Figure 4(a) The location of the test case area in the upper Colorado region, USA (red region). Blue lines outline the Hydrologic Unit Code (HUC) level-2 regions. (b) The digital elevation from the Shuttle Radar Topography Mission (SRTM) with an original resolution of 3 arcsec. (c) and (d) are the south–north and west–east slopes, respectively, calculated based on smoothed elevation using a 2D Gaussian low-pass filter.

The high-resolution experiment, having about 73 % of the grid count of the North American Land Data Assimilation System (NLDAS), can also provide a benchmark for large-domain applications. Using 36 CPUs on the Casper high performance computer (HPC) at the National Center for Atmospheric Research, this experiment took 54.4 min to produce regression estimates and 37.3 min to generate 36 ensemble members for the year 2013. Note that this duration does not account for the one-time generation of prior files, such as indices for neighbouring stations and the spatial correlation structure.

4.2.2 Leave-one-out validation

As introduced in Sect. 3, GPEP uses the leave-one-out strategy to estimate the uncertainty of local regression. GPEP also provides 16 evaluation metrics in the output file, facilitating the assessment of the quality of interpolation estimates. For example, Fig. 5 displays three metrics, namely, the correlation coefficients (CC: 0–1), mean absolute error (MAE: 0–), and the modified Kling–Gupta efficiency (KGE′′: −∞–1). KGE′′ (Tang et al., 2021) uses the standard deviation instead of the mean value to normalize the bias term, making it suitable for temperature variables because it avoids the impact of units (e.g., kelvin vs. degrees Celsius) and the amplified bias around zero temperature (when degrees Celsius is used). Precipitation estimates show higher accuracy in the relatively flat eastern areas, exhibiting high CC and KGE′′ and low MAE, while the vast western areas have lower accuracy due to the complex terrain and lower station density.
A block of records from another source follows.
Lemma recheck_spec w : walking w -> processed w -> w_queue w = [] ->
  walking (rechecking w) /\ processed (rechecking w) /\ quiet (rechecking w) /\ w_alive w ⊆ w_alive (rechecking w) /\
  w_constructed (rechecking w) = w_constructed w /\ (w_changed w = true -> w_changed (rechecking w) = true).
Proof.
  intros Hw Hp Hq. unfold recheck. destruct (recheck_fold (w_deferred w) w [] Hw ltac:(done)) as (Hr & H1 & _ & H2).
  destruct (foldl recheck_step (w, []) (w_deferred w)) as [w' still]. cbn [fst snd] in *. destruct Hr as [[R1 R2 R3 R4] Rc Rd Ra Rq Rn Rch].
  split_and!; cbn [w_alive w_queue w_constructed w_deferred w_changed].
  - split; cbn [w_alive w_queue w_constructed w_deferred w_changed]; auto. intros d Hd. destruct (H2 d Hd) as [?%elem_of_nil|[Hin _]]; [done|].
    apply R4. by rewrite Rd.
  - intros u Hu Hnq e He. cbn [w_alive w_queue] in *. destruct (Rn u Hu) as [Hu'|Hu']; [|done].
    destruct (Hp u Hu' ltac:(rewrite Hq; apply not_elem_of_nil) e He) as [A1 A2 A3]. split; cbn [w_alive w_constructed w_deferred].
    + rewrite Rc. exact A1.
    + intros H. by apply Ra, A2.
    + intros Ho Hk. destruct (A3 Ho Hk) as [H|H]; [left; by apply Ra|by apply H1].
  - intros d Hd. cbn [w_constructed w_deferred] in *. rewrite Rc. by destruct (H2 d Hd) as [?%elem_of_nil|[_ H]].
  - done.
  - done.
  - done.
Qed.

(** ** The rounds *)

Abbreviation round_loop := (rounds callees class_of impl_classes optimistic).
Tmean and Trange exhibit different spatial patterns, with Tmean having much better MAE and KGE′′ than Trange. This indicates the difficulty in capturing diurnal fluctuations between the minimum and maximum temperature.

Figure 5The spatial distributions of CC (a, b, c), MAE (d, e, f), and KGE′′ (g, h, i) for precipitation (a, d, g), Tmean (b, e, h), and Trange (c, f, i) based on leave-one-out validation.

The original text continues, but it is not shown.